HIGH-RESOLUTION MAGNETIC-RESONANCE-IMAGING OF EXPERIMENTAL SPINAL-CORD INJURY IN THE RAT

THE ABILITY OF magnetic resonance imaging (MRI) to display the anatomic changes after spinal cord injury in the rat were examined in postmortem specimens. With the clip compression technique, acute spinal cord injuries of three grades of severity were produced in adult male rats. One hour after injury, during which time physiological parameters were measured and maintained within the normal range, the rats were killed by transcardiac perfusion of formalin. The vertebral column containing the cervical and upper thoracic segments was excised and, after further formalin fixation, 20 contiguous MRI scans centered on the injury site were obtained using a spin-echo imaging sequence. The volume of signal acquisition for each image was 15 X 15 X 1.0 mm thick. The spinal cords were then removed from the vertebral column, sectioned, and stained for histological examination. Ten-micrometer serial sections of each cord were examined microscopically.
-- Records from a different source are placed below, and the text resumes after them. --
(** The outcomes of INIT_OFFERER on an opened instance [i], with [n] pages,
    header included. *)
Definition offer_post (d : Z) (i : instance) (arg : ioctlarg_offerer) (k0 : kernel)
    (r : Z * ioctlarg_offerer) (k : kernel) : Prop :=
  let n := off_pages_count arg + 1 in
  let order := Z.log2 n + 1 in
  ∃ alloc i', heap k = <[d := i']> (heap k0) ∧
    ( (* no memory: one call was made, and the instance can be used again *)
     (k_ret alloc = 0 ∧ r.1 = - ENOMEM ∧ state i' = XEN_SHM_STATE_OPENED ∧
      ktrace k = (GetFreePages order, alloc) :: ktrace k0)
     ∨ ∃ refs tr ie e ec,
         let ig := set_first_page_grant (hd 0 refs) (offering arg order (k_ret alloc) i) in
         Z.of_nat (length refs) = n ∧ granted (distant_domid ig) (k_ret alloc) refs tr ∧
         channel d ig e ie ec ∧
         ( (* every page is granted, the header says so, the channel is open *)
          (e = 0 ∧ r = (0, IoctlargOfferer (off_pages_count arg) (off_dist_domid arg) (hd 0 refs) (local_domid i)) ∧
           i' = set_state XEN_SHM_STATE_OFFERER ie ∧
           ktrace k = ec ++ tr ++ (GetFreePages order, alloc) :: ktrace k0 ∧
           ∃ m, pages k !! k_ret alloc = Some m ∧
             offerer_state m = XEN_SHM_META_PAGE_STATE_OPENED ∧
             receiver_state m = XEN_SHM_META_PAGE_STATE_NONE ∧ meta_pages_count m = n ∧
             offerer_ec_port m = local_ec_port i' ∧ take (length refs) (grant_refs m) = refs)
          (* no channel: every grant is ended and the pages are freed *)
          ∨ (e = - EIO ∧ r.1 = - EIO ∧ i' = ie ∧ state i' = XEN_SHM_STATE_OPENED ∧
             ∃ tr' a, undone refs tr' ∧
               ktrace k = (FreePages (k_ret alloc) order, a) :: tr' ++ ec ++ tr ++
                          (GetFreePages order, alloc) :: ktrace k0))).

Lemma channel_fields d i r i' tr :
  channel d i r i' tr →
  state i' = state i ∧ shared_memory i' = shared_memory i ∧ offerer_alloc_order i' = offerer_alloc_order i ∧
  (r = 0 ∨ r = - EIO).
Proof.
  intros [a [(_ & -> & -> & _)|(_ & b & [(_ & -> & -> & _)|(_ & -> & -> & _)])]]; auto.
Qed.

Lemma hd_lookup (refs l : list Z) :
  refs ≠ [] → take (length refs) l = refs → l !! 0%nat = Some (hd 0 refs).
Proof. destruct refs as [|r refs]; [done|]. intros _ Ht. by destruct l; simplify_eq/=. Qed.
MRI scans and microscopic sections at comparable levels were examined to determine the quality of anatomical detail and spatial resolution of the MRI scans. MRI scans with resolution of about 75-mu-m per pixel edge were obtained. At the site of injury, there was disruption of the normally well demarcated gray-white interface and variable areas of low signal intensity. Because of the resolution achieved, it was possible to determine that these low signal intensity areas were post-traumatic hemorrhages. Indeed, hemorrhages with dimensions of the order of 100-mu-m were detected on the MRI scans. Furthermore, by examining the serial sections of the cord, the extent of the injury along the cord could be determined. Increasing injury severity resulted in increased gray-white disruption, increased number and size of the hemorrhages, and an increased volume of cord affected. These results demonstrate that high-resolution MRI may be used to quantify post-traumatic changes at the microanatomical level in a small animal model of experimental spinal cord injury. The study provides the basis for the development of techniques for high-resolution MRI of the spinal cord in live animals.